BEGIN EXERCISE MATERIALS
Lemma peer_call_outcome_witness :
  let E := Sample.env (fun n => 1000 + Z.of_nat n) (fun _ => 0) in
  let req := Sample.get "/test-service-2" [] in
  method req = "GET" /\ conditional req = false /\
  wire (res (served ApiService1 E req (Some (peer_call ApiService1))
               Sample.idle)) =
  [ json_answer 200 [ ("message", JStr "Called API Service 2");
                      ("data", JStr "API Service 2 is running") ] ].
Proof.
  intros E req.
  split; [reflexivity | split; [reflexivity | ]].
  exact (@peer_call_outcome ApiService1 E req Sample.idle eq_refl eq_refl).
Defined.





(** The override of api-service-1 logs on every call of [res.end]: a handler
    that calls it twice gets two completion lines for one answer, where the
    ['finish'] listener of api-service-2 writes one.  One answer is sent, by
    either service. *)
Theorem ending_twice E req s first :
  let h := Some (end_twice first) in
  let answer := {| sentStatus := 200; sentChunk := first; sentEncoding := None |} in
  exists lines1 lines2,
    console (served ApiService1 E req h s) = (console s ++ lines1)%list /\
    console (served ApiService2 E req h s) = (console s ++ lines2)%list /\
    count_site SiteComplete lines1 = 2%nat /\
    count_site SiteComplete lines2 = 1%nat /\
    wire (res (served ApiService1 E req h s)) = [answer] /\
    wire (res (served ApiService2 E req h s)) = [answer].
Proof.
  intros h answer. unfold h, answer, served, serve, end_twice.
  cbn [app_of use Service1.app Service2.app]. unfold bind.
  rewrite !middleware1_enter, !middleware2_enter.
  cbn -[start_line1 start_line2].
  exists [start_line1 E req (renewed s);
          complete_line1 E req (id_of E req (renewed s)) (clockReads s)
            (entry1 E req s);
          complete_line1 E req (id_of E req (renewed s)) (clockReads s)
            (sent first None None
               (completed
                  (complete_line1 E req (id_of E req (renewed s)) (clockReads s)
                     (entry1 E req s)) (entry1 E req s)))].
  eexists.
  split; [rewrite <- !app_assoc; reflexivity | ].
  split; [rewrite <- !app_assoc; reflexivity | ].
  repeat split; reflexivity.
Qed.

Lemma element_of_valid_draw r :
  Double.unit_interval r ->
  exists d, Service1.element (Service1.delay_index r) = JNum d /\
            In d Service1.delays.
Proof.
  intro Hu. pose proof (DoubleFacts.mul5_below Hu) as Hlt.
  pose proof Hu as [[Hr _] _].
  assert (Hone : 0 < Double.one) by (apply Z.pow_pos_nonneg; lia).
  assert (Hpos : 0 <= Double.mul r 5)
    by (apply DoubleFacts.round53_nonneg; lia).
  assert (Hidx : 0 <= Service1.delay_index r < 5).
  { unfold Service1.delay_index, Double.floor.
    change (Z.of_nat (List.length Service1.delays)) with 5. split.
    - apply Z.div_pos; lia.
    - apply Z.div_lt_upper_bound; lia. }
  assert (Hcase : Service1.delay_index r = 0 \/ Service1.delay_index r = 1 \/
                  Service1.delay_index r = 2 \/ Service1.delay_index r = 3 \/
                  Service1.delay_index r = 4) by lia.
  destruct Hcase as [-> | [-> | [-> | [-> | ->]]]]; cbn; eexists; split;
    try reflexivity; auto 6.
Qed.

(** /heavy-task, for a GET request without validators: with its first draw
    a double in [0, 1) the handler picks a delay [d] of the table, logs it on
    entry, and answers after the timer: 500 with
    [{"error": "Internal Server Error"}] exactly when its second draw is
    below 3602879701896397 / 2^54, the double written [0.2], else 200 with
    the message "Completed in [d]ms" for the same [d]. *)
Theorem heavy_task_outcome E req s :
  let first := mathRandom E (if drew req then S (randomDraws s) else randomDraws s) in
  let second := mathRandom E (S (if drew req then S (randomDraws s) else randomDraws s)) in
  let final := served ApiService1 E req (Some Service1.heavy_task) s in
  Double.unit_interval first ->
  method req = "GET" -> conditional req = false ->
  exists d entryLine,
    In d Service1.delays /\
    In entryLine (console final) /\
    site entryLine = SiteHandler /\
    field "delay" (event entryLine) = Some (JNum d) /\
    field "message" (event entryLine) =
      Some (JStr ("Starting heavy task with delay: " ++ decimal d ++ "ms")) /\
    wire (res final) =
      [ if second <? 3602879701896397 * 2 ^ 1020
        then json_answer 500 [("error", JStr "Internal Server Error")]
        else json_answer 200 [("message", JStr ("Completed in " ++ decimal d ++ "ms"))] ].
Proof.
  intros first second final Hu Hm Hc.
  destruct literals_as_doubles as [Hlit _]. rewrite <- Hlit.
  destruct (element_of_valid_draw Hu) as [d [Hd Hin]].
  exists d.
  exists {| site := SiteHandler;
            event := [ ("level", JStr "info");
                       ("message", JStr ("Starting heavy task with delay: "
                                         ++ decimal d ++ "ms"));
                       ("delay", JNum d);
                       ("requestId", JNum (dateNow E (S (S (clockReads s)))));
                       ("route", JStr "/heavy-task");
                       ("service", JStr Service1.name);
                       ("timestamp", JIso (dateNow E (S (S (S (clockReads s)))))) ] |}.
  split; [exact Hin | ].
  split; [ | split; [reflexivity | split; [reflexivity | split; [reflexivity | ]]]].
  - unfold final.
    change (Some Service1.heavy_task)
      with (option_map Service1.handler (Some Service1.HeavyTask)).
    through_service1. walk1. fold first second. rewrite Hd.
    cbn -[res_json res_send Double.of_decimal Z.ltb id_of decimal].
    destruct (second <? Double.of_decimal 2 1);
      cbn -[res_json res_send Double.of_decimal Z.ltb id_of decimal];
      send_paths; cbn -[id_of decimal send_status send_chunk];
      rewrite !in_app_iff; cbn [In]; auto 10.
  - unfold final. rewrite served_wire, at_next_entered.
    unfold handler_response, json_answer. walk1. fold first second. rewrite Hd.
    cbn -[res_json res_send Double.of_decimal Z.ltb id_of decimal start_line].
    destruct (second <? Double.of_decimal 2 1);
      cbn -[res_json res_send Double.of_decimal Z.ltb id_of decimal start_line];
      send_paths; cbn [statusCode res sending with_res];
      match goal with
      | |- context [send_status E req ?b ?c] =>
          destruct (@plain_send E req b c Hm Hc eq_refl) as [-> ->]
      end; reflexivity.
Qed.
END EXERCISE MATERIALS
# WHAT YOU HAVE TO DO:
Could you retype exactly the lines above, starting at the line that contains "(** /heavy-task, for" and ending at the line that contains "In d Service1.delays /\", and nothing more?

# ANSWER BOX:
(** /heavy-task, for a GET request without validators: with its first draw
    a double in [0, 1) the handler picks a delay [d] of the table, logs it on
    entry, and answers after the timer: 500 with
    [{"error": "Internal Server Error"}] exactly when its second draw is
    below 3602879701896397 / 2^54, the double written [0.2], else 200 with
    the message "Completed in [d]ms" for the same [d]. *)
Theorem heavy_task_outcome E req s :
  let first := mathRandom E (if drew req then S (randomDraws s) else randomDraws s) in
  let second := mathRandom E (S (if drew req then S (randomDraws s) else randomDraws s)) in
  let final := served ApiService1 E req (Some Service1.heavy_task) s in
  Double.unit_interval first ->
  method req = "GET" -> conditional req = false ->
  exists d entryLine,
    In d Service1.delays /\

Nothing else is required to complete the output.